Review by Sean Boelman
Bleak films can be difficult to get through at times, but can be a worthy watch as long as they are done in a way that is interesting. Unfortunately, Ciro Guerra’s English-language debut Waiting for the Barbarians does not have that much-needed momentum, resulting in a movie that is oppressively dark and dull.
The film follows a magistrate working at a remote outpost who begins to question his loyalty when he helps a young native woman in her rehabilitation. Adapted by J.M. Coetzee from his own novel, this is a morally-high war story that has great intentions, but it fails to deliver its message in a way that is particularly cinematic.
For an hour and fifty-two minutes, the narrative crawls along at a snail’s pace. The structure is built more like a series of scenes rather than an interconnected arc, and while there are some of those moments that are excellent, others seem to drag on and on. This is particularly the case with the more brutal torture sequences that are meant to elicit horror but instead cause boredom.
There is something here about finding hope and goodness even in the darkest corners of humanity, but this message is painfully obvious and has been done many times before (and more effectively). As a result, audiences are sitting through nearly two hours of didacticism about something they have likely already heard.
And perhaps due to the fragmented nature of the movie, the character development is extremely lackluster. Even the unnamed magistrate who serves as the audience’s lens to all of these atrocities feels poorly-written, although he is the only likable character. The empirical officers that are the antagonists of the film are cartoonishly evil.

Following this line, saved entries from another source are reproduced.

Lemma is_lower_hex_ascii b : is_lower_hex b = true -> is_ascii b = true.
Proof. unfold is_lower_hex, is_digit, in_range, is_ascii. lia. Qed.

(** No separator of the formats that carry hexadecimal text is itself a digit. *)
Lemma hex_encode_not_elem c l : is_lower_hex c = false -> c ∉ hex_encode l.
Proof.
  intros Hc Hin. pose proof (hex_encode_lower l) as H.
  rewrite forallb_forall in H. rewrite H in Hc; [done|]. by apply list_elem_of_In.
Qed.

(** ** Trimming *)

(** The UTF-8 encodings of the characters of Unicode's [White_Space].  No encoding of a
    character is a proper prefix or suffix of another's, so that looking for these at the
    two ends of a text is looking at its first and last characters. *)
Definition WHITE_SPACE : list bytes :=
  ((fun b => [b8 b]) <$> [9; 10; 11; 12; 13; 32]) ++
  [[b8 0xC2; b8 0x85]; [b8 0xC2; b8 0xA0]; [b8 0xE1; b8 0x9A; b8 0x80]] ++
  ((fun n => [b8 0xE2; b8 0x80; b8 (0x80 + Z.of_nat n)]) <$> seq 0 11) ++
  [[b8 0xE2; b8 0x80; b8 0xA8]; [b8 0xE2; b8 0x80; b8 0xA9]; [b8 0xE2; b8 0x80; b8 0xAF];
   [b8 0xE2; b8 0x81; b8 0x9F]; [b8 0xE3; b8 0x80; b8 0x80]].

(** What is left after the first of [ps] that is a prefix. *)
Fixpoint strip_any (ps : list bytes) (l : bytes) : option bytes :=
  match ps with
  | [] => None
  | p :: ps => match strip_prefix p l with Some l => Some l | None => strip_any ps l end
  end.
Lemma sign_body_correct input :
  sign_body_result input
    ('(public_key, input) ← take_string input;
     '(data, input) ← take_string input;
     '(flags, input) ← take_u32 input;
     _ ← ensure_empty input;
     Ok (Sign public_key data flags)).
Proof.
  destruct (take_string_cases input) as [(pk & i1 & E)|[E (s & rest & Hr & Hs & Hi)]];
    rewrite E; cbn [mbind result_bind].
  2:{ exists (Sign s [] 0), (rest ++ ssh_string [] ++ to_be 4 0).
      split; [by intros [? ?]%app_nil|]. split; [solve_request_wf|].
      rewrite app_assoc. cbn [app]. rewrite Hi. done. }
  apply take_string_Ok in E as [-> Hpk].
  destruct (take_string_cases i1) as [(d & i2 & E)|[E (s & rest & Hr & Hs & Hi)]];
    rewrite E; cbn [mbind result_bind].
  2:{ exists (Sign pk s 0), (rest ++ to_be 4 0).
      split; [by intros [? ?]%app_nil|]. split; [solve_request_wf|].
      cbn [app encode_request]. by rewrite <- Hi, <- !app_assoc. }
  apply take_string_Ok in E as [-> Hd].
  rewrite take_u32_eq.
  destruct (u32_or_cases Truncated i2) as [(f & i3 & E)|[E Hl]]; rewrite E; cbn [mbind result_bind].
  2:{ set (pad := replicate (Z.to_nat (4 - len i2)) (b8 0)).
      assert (len (i2 ++ pad) = 4) as Hp by (unfold pad; len_lia).
      exists (Sign pk d (from_be (i2 ++ pad))), pad.
      split; [intros H%(f_equal len); unfold pad in H; len_lia|].
      split; [pose proof (from_be_u32 _ Hp); solve_request_wf|].
      cbn [app encode_request]. rewrite to_be_from_be' by (unfold len in Hp; lia).
      by rewrite <- !app_assoc. }
  apply u32_or_Ok in E as [-> Hf].
  destruct i3 as [|x i3]; cbn.
  - by rewrite app_nil_r.
  - exists (Sign pk d f), (x :: i3). rewrite encode_sign_app. done.
Qed.

(** What [parse_request] answers on every packet, by cases. *)
Definition parse_result (packet : bytes) (r : result ProtocolError AgentRequest) : Prop :=
  match r with
  | Ok r => packet = encode_request r /\ request_wf r /\ len packet <= MAX_PACKET_LENGTH
  | Err EmptyPacket => packet = []
  | Err PacketTooLarge => MAX_PACKET_LENGTH < len packet
  | Err Truncated =>
      exists r rest, rest <> [] /\ request_wf r /\ packet ++ rest = encode_request r
  | Err TrailingData =>
      exists r extra, extra <> [] /\ request_wf r /\ packet = encode_request r ++ extra
  | Err UnsupportedRequest =>
      exists b input, packet = b :: input /\ u8 b <> 11 /\ u8 b <> 13
  | Err InvalidSignature | Panic => False
  end.

Lemma parse_request_sound packet : parse_result packet (parse_request packet).
Proof.
  destruct packet as [|b input]; [done|]. unfold parse_request, parse_result.
  destruct (_ <? _) eqn:Hmax; [bool_lia|]. apply Z.ltb_ge in Hmax.
  unfold SSH2_AGENTC_REQUEST_IDENTITIES, SSH2_AGENTC_SIGN_REQUEST.
  destruct (u8 b =? 11) eqn:E11; [apply Z.eqb_eq in E11|].
  { assert (b = b8 11) as -> by (apply u8_inj; rewrite E11; done).
    destruct input as [|x input]; cbn; [done|]. by exists RequestIdentities, (x :: input). }
  destruct (u8 b =? 13) eqn:E13; [apply Z.eqb_eq in E13|].
  2:{ exists b, input. split; [done|bool_lia]. }
  assert (b = b8 13) as -> by (apply u8_inj; rewrite E13; done).
  pose proof (sign_body_correct input) as H.
  destruct (_ ≫= _) as [r|[]|]; simpl in H; try done.
  by destruct H.
Qed.

Lemma parse_encode_request r :
  request_wf r -> len (encode_request r) <= MAX_PACKET_LENGTH ->
  parse_request (encode_request r) = Ok r.
Proof.
  intros Hwf Hlen. unfold parse_request.
  destruct r as [|pk d f]; [by vm_compute|]. destruct Hwf as (Hpk & Hd & Hf).
  cbn [encode_request] in *. destruct (_ <? _) eqn:?; [bool_lia|].
  change (u8 (b8 13)) with 13. cbn [Z.eqb Pos.eqb SSH2_AGENTC_REQUEST_IDENTITIES
    SSH2_AGENTC_SIGN_REQUEST].
  rewrite take_string_app by done. cbn [mbind result_bind].
  rewrite take_string_app by done. cbn [mbind result_bind].
  rewrite <- (app_nil_r (to_be 4 f)), take_u32_eq, u32_or_app by done. done.
Qed.

Lemma parse_request_no_panic packet : parse_request packet <> Panic.
Proof. intros H. pose proof (parse_request_sound packet) as P. by rewrite H in P. Qed.

(** [C21] Parsing inverts the client's encoding, and only that: a packet parses to [r]
    exactly when it is the encoding of the well-formed request [r] within the bound.
    Every rejected packet gets the error that names its cause: an empty packet, one over
    the bound, a proper prefix of an encoding, an encoding followed by extra bytes, or an
    unknown message type.  [parse_request] never panics and never reads outside the
    packet. *)
Theorem parse_request_correct packet :
  (forall r, parse_request packet = Ok r <->
     packet = encode_request r /\ request_wf r /\ len packet <= MAX_PACKET_LENGTH) /\
  parse_result packet (parse_request packet).
Proof.
  split; [|apply parse_request_sound]. intros r. split.
  - intros H. pose proof (parse_request_sound packet) as P. by rewrite H in P.
  - intros (-> & ? & ?). by apply parse_encode_request.
Qed.

(** ** Responses *)

Lemma push_string_spec output value :
  push_string output value =
    if MAX_PACKET_LENGTH <? len output + 4 + len value then Err PacketTooLarge
    else Ok (output ++ ssh_string value).
Proof.
  unfold push_string, prefixed.
  destruct (Z.leb_spec (len value) u32_max) as [H|H].
  - rewrite u32_try_from_small by done. cbn [mbind result_bind ok_or].
    rewrite <- app_assoc. autorewrite with len. by rewrite Z.add_assoc.
  - unfold u32_try_from. rewrite (proj2 (Z.leb_gt _ _) H). cbn [mbind result_bind ok_or].
    rewrite (proj2 (Z.ltb_lt _ _)); [done|].
    pose proof (len_nonneg output). unfold u32_max, MAX_PACKET_LENGTH in *. lia.
Qed.

Lemma push_string_small output value :
  len output + 4 + len value <= MAX_PACKET_LENGTH ->
  push_string output value = Ok (output ++ ssh_string value).
Proof. intros. by rewrite push_string_spec, (proj2 (Z.ltb_ge _ _)). Qed.

(** Run the next [push_string] of a computation whose sizes are known to be small. *)
Ltac push_string_step :=
  match goal with
  | |- mbind _ (push_string ?output ?value) = _ =>
      rewrite (push_string_small output value) by (unfold MAX_PACKET_LENGTH; len_lia);
      cbn [mbind result_bind]
  end.

Lemma frame_ok payload :
  len payload <= u32_max -> frame payload = Ok (ssh_string payload).
Proof. intros. unfold frame. by rewrite u32_try_from_small. Qed.

(** The [expect] of [frame] is never reached with a length that does not fit. *)
Lemma checked_frame_spec payload :
  checked_frame payload =
    if MAX_PACKET_LENGTH <? len payload then Err PacketTooLarge
    else Ok (ssh_string payload).
Proof.
  unfold checked_frame. destruct (_ <? _) eqn:E; [done|]. apply frame_ok.
  apply Z.ltb_ge in E. unfold MAX_PACKET_LENGTH, u32_max in *. lia.
Qed.

Definition identities_body (keys : list KeySummary) : bytes :=
  keys ≫= fun k => ssh_string (public_key k) ++ ssh_string (name k).

Lemma identities_body_cons k keys :
  identities_body (k :: keys) =
    (ssh_string (public_key k) ++ ssh_string (name k)) ++ identities_body keys.
Proof. reflexivity. Qed.

Lemma len_identities_body keys : len (identities_body keys) = identities_size keys - 5.
Proof.
  unfold identities_size. induction keys as [|k keys IH]; [done|].
  rewrite identities_body_cons. autorewrite with len. rewrite IH. cbn [foldr]. lia.
Qed.

Lemma len_identities_payload keys : len (identities_payload keys) = identities_size keys.
Proof.
  unfold identities_payload. fold (identities_body keys).
  autorewrite with len. rewrite len_identities_body. lia.
Qed.

(** The bound tested after each string is the bound on the whole payload: sizes grow. *)
Lemma push_identities_spec payload keys :
  len payload <= MAX_PACKET_LENGTH ->
  push_identities payload keys =
    if MAX_PACKET_LENGTH <? len payload + (identities_size keys - 5) then Err PacketTooLarge
    else Ok (payload ++ identities_body keys).
Proof.
  revert payload; induction keys as [|k keys IH]; intros payload Hp; cbn [push_identities].
  - rewrite Z.add_0_r, (proj2 (Z.ltb_ge _ _)) by done. by rewrite app_nil_r.
  - assert (identities_size (k :: keys) - 5 =
      (8 + len (public_key k) + len (name k)) + (identities_size keys - 5)) as ->
      by (unfold identities_size; cbn [foldr]; lia).
    pose proof (len_identities_body keys) as Hb. pose proof (len_nonneg (identities_body keys)).
    pose proof (len_nonneg (public_key k)). pose proof (len_nonneg (name k)).
    rewrite push_string_spec. destruct (_ <? _) eqn:E1; cbn [mbind result_bind].
    { rewrite (proj2 (Z.ltb_lt _ _)); [done|]. bool_lia. }
    rewrite push_string_spec. destruct (_ <? len (_ ++ _) + _ + _) eqn:E2; cbn [mbind result_bind].
    { rewrite (proj2 (Z.ltb_lt _ _)); [done|]. bool_lia. }
    rewrite IH by bool_lia. rewrite identities_body_cons, !app_assoc.
    match goal with |- (if _ <? ?x then _ else _) = (if _ <? ?y then _ else _) =>
      replace x with y by len_lia end.
    done.
Qed.

(** The identity list answer, on every list of keys: when the count, the blobs and
    the comments fit in one packet it is the frame of exactly that payload, in order,
    and otherwise the error [PacketTooLarge].  No key list makes it panic. *)
Theorem identities_response_spec keys :
  identities_response keys =
    if MAX_PACKET_LENGTH <? identities_size keys then Err PacketTooLarge
    else Ok (ssh_string (identities_payload keys)).
Proof.
  unfold identities_response.
  assert (8 * len keys <= identities_size keys - 5) as Hn.
  { unfold identities_size. induction keys as [|k keys IH]; [done|].
    cbn [foldr]. rewrite len_cons. pose proof (len_nonneg (public_key k)).
    pose proof (len_nonneg (name k)). lia. }
  unfold u32_try_from. destruct (_ <=? u32_max) eqn:E; cbn [mbind result_bind ok_or].
  2:{ rewrite (proj2 (Z.ltb_lt _ _)); [done|].
      apply Z.leb_gt in E. unfold u32_max, MAX_PACKET_LENGTH in *. lia. }
  set (header := [b8 _] ++ to_be 4 (len keys)).
  assert (len header = 5) as Hh by (unfold header; len_lia).
  rewrite push_identities_spec by (rewrite Hh; done). rewrite Hh.
  replace (5 + (identities_size keys - 5)) with (identities_size keys) by lia.
  destruct (_ <? _) eqn:E1; cbn [mbind result_bind]; [done|].
  rewrite checked_frame_spec, len_app, Hh, len_identities_body.
  replace (5 + (identities_size keys - 5)) with (identities_size keys) by lia.
  rewrite E1. unfold header, identities_payload. by rewrite <- app_assoc.
Qed.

As always, Mark Rylance gives a solid performance in his leading role, although the material restricts his turn to being rather one-note. Apart from a handful of scenes, Rylance is meant to look somber and depressed. Johnny Depp and Robert Pattinson round out the lead cast, although their performances are both far too big to fit within the script.
Admittedly, the movie does feature some pretty stunning visuals that take advantage of the Moroccan locale in which it was shot, but even great scenery can’t save the film from being overwhelmingly desolate. Giampiero Ambrosi’s score is good but also not utilized to its maximum potential.
Despite having a truly exciting filmmaker at the helm, Waiting for the Barbarians is a remarkably slow watch. For those who don’t mind watching a feature full of despair and brutality with very little movement, this may be a more pleasant experience.
Waiting for the Barbarians hits VOD on August 7.